While US acknowledged the PNP’s efforts in the cleansing program after it reported that its internal cleansing program — which led to 166 persons facing disciplinary sanctions between March and August, 2021; 75 of the 166 were dismissed from service, 48 penalized with one rank demotion, and 43 suspended — it, however, cited another incident in October when the Quezon City Regional Trial Court acquitted 19 police officers charged with killing former Albuera, Leyte Mayor Roland Espinosa inside his cell after President Duterte tagged him as a drug criminal, led by Police Superintendent Marvin Marcos.
Marcos was the former chief of the PNP’s Criminal Investigation and Detection Group Region 8, who was promoted to chief of the 12th PNP Regional Office just 15 months after Espinosa’s killing, and months of senate hearings.
Meanwhile, while the Congressional Committee on Appointments determines whether senior officers selected for promotion have a history of human rights breaches, the US Department of State noted that this merely implies the commission can defer a promotion indefinitely if it uncovers a history of abuse.
“Violations, however, do not preclude promotion,” the report further said.
PNP refutes report
Objecting to the findings of the US state department, the PNP in a statement on Thursday reiterated that it had already dismissed 5,999 “errant” personnels during its internal cleansing program from July 2016 until March 30, 2022 after facing administrative charges due to grave offenses.

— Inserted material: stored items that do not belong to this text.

(* ===== verification/Orchestrator.v ===== *)
(** * Orchestrator startup ([crates/sovra-api]: [config.rs], [orchestrator.rs], [run.rs])

    The cosigner list from the configuration, and the recovery of the active
    public key from the cosigners' stores, with its bounded retries. *)

From S2P Require Import Prelude Text Types Mpc Control Remote.
From Stdlib Require Import String Ascii NArith Lia.
From stdpp Require Import base decidable list strings.
Open Scope string_scope. Open Scope list_scope.

(** ** Configuration *)
(* src api/config.rs:18-25 CosignerEntry *)
Record CosignerEntry : Type := MkEntry { entry_id : u8; entry_url : string }.

(** The values after the config crate's layering and defaults. *)
(* src api/config.rs:27-48 Config *)
Record Config : Type := MkConfig {
  rpc_url : string;
  bind_addr : string;
  cfg_cosigners : list CosignerEntry;
  cfg_threshold : u8;
  relay_bind : string;
  tls_ca_path : string;
  tls_cert_path : string;
  tls_key_path : string;
}.

(* src api/config.rs:49-59 default_bind_addr *)
Definition default_bind_addr : string := "127.0.0.1:3000".
Definition default_relay_bind : string := "127.0.0.1:3100".
Definition default_threshold : u8 := wmod 8 2.

(** The offending pair and what is wrong with it. *)
Inductive url_error : Type :=
  | NoEquals (pair : string)
  | BadPartyId (pair : string) (e : IntErrorKind).

(* src api/config.rs:108-120 parse_cosigner_urls *)
Definition parse_pair (p : string) : result url_error CosignerEntry :=
  let pair := trim p in
  let? (id, url) := ok_or (NoEquals pair) (split_once "="%char pair) in
  let? party_id := map_err (BadPartyId pair) (parse_u8 (trim id)) in
  Ok (MkEntry party_id (trim url)).

(* src api/config.rs:104-122 parse_cosigner_urls *)
Definition parse_cosigner_urls (s : string) : result url_error (list CosignerEntry) :=
  collect (parse_pair <$> split_on ","%char EmptyString s).

Inductive ConfigError : Type :=
  | Layered (e : string)
  | BadUrls (e : url_error)
  | NoCosigners.

Definition set_cosigners (c : Config) (l : list CosignerEntry) : Config :=
  MkConfig (rpc_url c) (bind_addr c) l (cfg_threshold c) (relay_bind c)
    (tls_ca_path c) (tls_cert_path c) (tls_key_path c).

(** [layered] is what the config crate built from file and environment;
    [urls] the variable [SOVRA_COSIGNER_URLS], when set to valid text. *)
(* src api/config.rs:66-101 Config::load *)
Definition load_config (layered : result string Config) (urls : option string) : result ConfigError Config :=
  let? config := map_err Layered layered in
  let? config :=
    match urls with
    | Some urls =>
        if bool_decide (trim urls = EmptyString) then Ok config
        else rmap (set_cosigners config) (map_err BadUrls (parse_cosigner_urls urls))
    | None => Ok config
    end in
  match cfg_cosigners config with
  | [] => Err NoCosigners
  | _ => Ok config
  end.

(** ** Recovery *)
(* src api/orchestrator.rs:19-35 RecoverError *)
Inductive RecoverError : Type :=
  | Inconsistent (reports : list (u8 * option PubkeySec1))
  | Transport (reachable required : N) (detail : list (u8 * IpcError)).
(* src api/orchestrator.rs:19-35 <RecoverError as Display>::fmt *)
Definition recover_error_text (e : RecoverError) : msg :=
  match e with
  | Inconsistent reports =>
      [Lit "reachable shard stores disagree ("] ++ dbg_reports ((fun r => (wval (fst r), snd r)) <$> reports)
      ++ [Lit "); partial dkg state — wipe the store dirs and re-run dkg"]
  | Transport reachable required detail =>
      [Lit "startup recovery needs "; Num required; Lit " reachable cosigners, got "; Num reachable; Lit ": "]
      ++ join_msgs "; " ((fun x => [Lit "cosigner"; Num (wval (fst x)); Lit ": "] ++ ipc_error_text (snd x)) <$> detail)
  end.

Section Recovery.
Context `{JsonLib}.

Definition reports_of (results : list (u8 * result IpcError (option PubkeySec1)))
  : list (u8 * option PubkeySec1) :=
  results ≫= fun x => match snd x with Ok pk => [(fst x, pk)] | Err _ => [] end.
Definition unreachable_of (results : list (u8 * result IpcError (option PubkeySec1)))
  : list (u8 * IpcError) :=
  results ≫= fun x => match snd x with Ok _ => [] | Err e => [(fst x, e)] end.
Definition somes_of (reports : list (u8 * option PubkeySec1)) : list (u8 * PubkeySec1) :=
  reports ≫= fun x => match snd x with Some pk => [(fst x, pk)] | None => [] end.

(** [probe] is each cosigner's reply to [GET /signer]. *)
(* src api/orchestrator.rs:37-97 recover_active *)
Definition recover_active (probe : u8 -> Url -> reply) (cosigners : list (u8 * Url)) (threshold : N)
  : result RecoverError (option PubkeySec1) :=
  let results := (fun c => (fst c, fetch_signer (probe (fst c) (snd c)))) <$> cosigners in
  let reports := reports_of results in
  if N.ltb (N.of_nat (length reports)) threshold then
    Err (Transport (N.of_nat (length reports)) threshold (unreachable_of results))
  else
    match somes_of reports with
    | [] => Ok None
    | ((_, consensus) :: _) as somes =>
        if N.ltb (N.of_nat (length somes)) threshold
           || existsb (fun x => negb (bool_decide (snd x = consensus))) somes
        then Err (Inconsistent reports)
        else Ok (Some consensus)
    end.

(** The [k]-th attempt's probes; [tries] attempts are retried after a second,
    one more is final. *)
(* src api/run.rs:116-131 recover_with_retry *)
Fixpoint retry (tries k : nat) (probe : nat -> u8 -> Url -> reply) (cosigners : list (u8 * Url))
    (threshold : N) : result RecoverError (option PubkeySec1) :=
  match tries with
  | O => recover_active (probe k) cosigners threshold
  | S tries =>
      match recover_active (probe k) cosigners threshold with
      | Err (Transport _ _ _) => retry tries (S k) probe cosigners threshold
      | other => other
      end
  end.
(* src api/run.rs:116-131 recover_with_retry *)
Definition recover_with_retry := retry 9 0.

(** ** Process start, up to serving *)
Inductive StartError : Type :=
  | StartConfig (e : ConfigError)
  | StartUrl (url : string)
  | StartIo (what : string)
  | StartTls (e : IpcError)
  | StartBackend (e : IpcError)
  | StartRecover (e : RecoverError).

(** What the libraries answer during startup. *)
Record boot : Type := MkBoot {
  layered_config : result string Config;
  urls_variable : option string;
  http_provider : string -> result string unit;
  url_parse : string -> option Url;
  bind_relay : string -> result string unit;
  tls_load : result IpcError unit;
  backend_client : result IpcError unit;
  probe_client : result IpcError unit;
  signer_probe : nat -> u8 -> Url -> reply;
}.

(** The backend and the active key the application state starts from. *)
(* src api/run.rs:33-69 run *)
Definition start (b : boot) : result StartError (RemoteBackend * option PubkeySec1) :=
  let? config := map_err StartConfig (load_config (layered_config b) (urls_variable b)) in
  let? _ := map_err StartIo (http_provider b (rpc_url config)) in
  let? cosigners := collect ((fun e => rmap (pair (entry_id e))
                       (ok_or (StartUrl (entry_url e)) (url_parse b (entry_url e)))) <$> cfg_cosigners config) in
  let threshold := wval (cfg_threshold config) in
  let? _ := map_err StartIo (bind_relay b (relay_bind config)) in
  let? _ := map_err StartTls (tls_load b) in
  let? backend := map_err StartBackend (remote_new cosigners threshold (backend_client b)) in
  let? _ := map_err StartTls (probe_client b) in
  let? active := map_err StartRecover (recover_with_retry (signer_probe b) cosigners threshold) in
  Ok (backend, active).

(** ** Lemmas *)
Implicit Types reports : list (u8 * option PubkeySec1).

Definition holds (probe : u8 -> Url -> reply) (c : u8 * Url) (x : option PubkeySec1) : Prop :=
  fetch_signer (probe (fst c) (snd c)) = Ok x.

Lemma somes_nil reports : somes_of reports = [] <-> Forall (fun x => snd x = None) reports.
Proof.
  induction reports as [|[p [pk|]] reports IH]; simpl.
  - split; [by constructor|done].
  - split; [done|]. by intros [? _]%Forall_cons.
  - rewrite Forall_cons, <- IH. naive_solver.
Qed.

Lemma somes_elem reports p pk : (p, pk) ∈ somes_of reports <-> (p, Some pk) ∈ reports.
Proof.
  unfold somes_of. rewrite list_elem_of_bind. split.
  - intros ([q [pk'|]] & Hin & Hr); simpl in *; [|by apply not_elem_of_nil in Hin].
    apply list_elem_of_singleton in Hin. by injection Hin as -> ->.
  - intros Hr. exists (p, Some pk). simpl. split; [by apply list_elem_of_singleton|done].
Qed.

Lemma existsb_agree (l : list (u8 * PubkeySec1)) pk :
  existsb (fun x => negb (bool_decide (snd x = pk))) l = false <-> Forall (fun x => snd x = pk) l.
Proof.
  induction l as [|x l IH]; simpl; [by split; [constructor|]|].
  rewrite orb_false_iff, IH, Forall_cons, negb_false_iff, bool_decide_eq_true. done.
Qed.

The PNP said that 714 of these police officers were also involved in drug related cases.
It also showed that 1,129 other officers were demoted, 10,490 were suspended, 848 faced forfeiture of salary, 2,475 were reprimanded, 208 were restricted and privileges were withheld for 286 more personnel.
“These numbers of penalized personnel reflect the PNP’s commitment to cleanse its ranks in order to carry out their mandate in protecting the community,” said the PNP.
Because of this, the PNP said that it opposes the recent report of the US Department of State.
“Although we are not completely disregarding this report, the PNP would like to respond to it with all the significant accomplishments of IAS, as mentioned above,” said PNP.
“It will be unfair for the PNP to be regarded as an organization that tolerates impunity and human rights abuses,” it added.
The US State Department’s annual report is only the latest of several reports that pointed out the flaws in the country’s human rights system, and how impunity remains rampant in the country.
Just recently, on March 29, Amnesty International said that lack of accountability among perpetrators had provided the breeding ground for extrajudicial killings and human rights violations to flourish in the Philippines under the President Rodrigo Duterte administration’s drug war.